Zuhause erwarteten ihre Eltern sie schon voll Sorge. Denn die anderen Kinder hatten sofort von dem Vorfall im Wald erzählt. Wie staunten die beiden, als Lumo ihnen die geschrumpfte Angst zeigte. Und sie verstanden. Zusammen tanzten sie einen Freudentanz – Mutter, Vater, Lumo und Angst.

Wenig später war Lumo allein an einem Weiher unterwegs. Sie hörte etwas im Wasser platschen und sah plötzlich eine gelbe Kröte vor sich. Auch von dieser hatte sie schon viel gehört und sich die rubinroten Flecken vorgestellt. Nun sah sie diese direkt vor sich, mit all der eigenartigen Flüssigkeit, die aus ihr tropfte. Lumo spürte ein Grummeln im Bauch. Vor allem aber war sie gespannt, was nun passieren würde.

Sie fragte: „Was willst du, Ekel?“

„Ich will deine bedingungslose Hingabe an alles.“, antwortete Ekel.

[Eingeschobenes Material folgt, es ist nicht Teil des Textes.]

(* ===== verification/Gotcha.v ===== *)
(** * libgotcha, as libinger uses it

    libgotcha (a submodule that is not part of the sources) provides the libsets, called groups:
    isolated copies of the program's libraries.  It is a parameter: [Gotcha] lists the operations
    that libinger calls and [GotchaLaws] what it relies on. *)

From S2P Require Import Prelude Reusable.

(** A group handle; [Group::SHARED] is the starting libset, whose code is never preempted. *)
Definition Group : Set := nat.
Definition SHARED : Group := 0%nat.
Definition is_shared (g : Group) : bool := bool_decide (g = SHARED).

Class Gotcha : Type := {
  (** What libgotcha keeps about the groups. *)
  gotcha_state : Set;
  (** [Group::new]: another group, or [None] when the libsets are used up. *)
  Group_new : gotcha_state -> option Group * gotcha_state;
  (** [Group::limit]. *)
  Group_limit : nat;
  (** libgotcha's state when the process starts. *)
  gotcha_init : gotcha_state;
  (** [Group::renew]: reinitialize the libraries of a group; [false] on failure. *)
  Group_renew : Group -> bool;
  (** The libset whose [errno] the call [errno()] denotes, given the thread's next group. *)
  errno_sel : Group -> Group;
  (** Whether [group_lookup_symbol_fn!] finds [__errno_location] in a group. *)
  has_errno_location : Group -> bool;
}.

(** [GotchaGroup::new] as a pool's builder. *)
Definition group_builder `{Gotcha} : comp gotcha_state (option Group) := fun s =>
  let '(g, s') := Group_new s in (Done g, s').

Class GotchaLaws `{Gotcha} : Prop := {
  (** Distinct calls to [Group::new] return distinct groups, none of them the shared one. *)
  law_groups : forall s l s', emits group_builder s l s' -> NoDup l /\ SHARED ∉ l;
  (** Within a preemptible group, [errno()] is that group's own. *)
  law_errno_sel : forall g, g <> SHARED -> errno_sel g = g;
  (** Every group has a C library. *)
  law_errno_location : forall g, has_errno_location g = true;
}.

(** A libgotcha with [limit] libsets, numbered from 1. *)
Module Libsets.
Definition gotcha (limit : nat) : Gotcha := {|
  gotcha_state := nat;
  Group_new n := if decide (n < limit)%nat then (Some (S n), S n) else (None, n);
  Group_limit := limit;
  gotcha_init := O;
  Group_renew _ := true;
  errno_sel g := g;
  has_errno_location _ := true;
|}.

Lemma gotcha_emits limit (s s' : @gotcha_state (gotcha limit)) l :
  emits (@group_builder (gotcha limit)) s l s' -> Forall (fun g => (S s <= g)%nat) l /\ NoDup l.
Proof.
  induction 1 as [b | b v b' l b'' Hb _ [IH Hnd] | b b' l b'' Hb _ [IH Hnd]].
  - split; constructor.
  - unfold group_builder in Hb. simpl in Hb. case_decide; simplify_eq. split.
    + constructor; [done|]. eapply Forall_impl; [exact IH|]. simpl. lia.
    + constructor; [|done]. intros Hin. rewrite Forall_forall in IH. apply IH in Hin. lia.
  - unfold group_builder in Hb. simpl in Hb. case_decide; simplify_eq. done.
Qed.

#[export] Instance laws limit : @GotchaLaws (gotcha limit).
Proof.
  split; [|done..]. intros s l s' He. apply gotcha_emits in He as [Hge Hnd].
  split; [done|]. intros Hin. rewrite Forall_forall in Hge. apply Hge in Hin.
  unfold SHARED in Hin. lia.
Qed.
End Libsets.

Weil Lumo nicht genau verstand fragte sie noch einmal nach: „Wie meinst du das?“

Ekel antwortete: „Ich möchte, dass du alles akzeptierst. Das Schöne, das Helle, das Unbekannte, das Abstoßende, das Dunkle – alles hat die Berechtigung zur Existenz. Alles hat eine Bedeutung.“

„Welche Bedeutung haben deine roten Flecken?“, wollte Lumo wissen.

„Schau nur genau hin. Du wirst schon begreifen.“, antwortete Ekel.

Also sah Lumo hin. Sehr lange blickte sie Ekel an. Es kostete zu Beginn Überwindung, wurde dann immer leichter. Und irgendwann gefielen ihr die roten Flecken sogar. Da wurde auch die Kröte so klein, dass sie in Lumos Hosentasche passte.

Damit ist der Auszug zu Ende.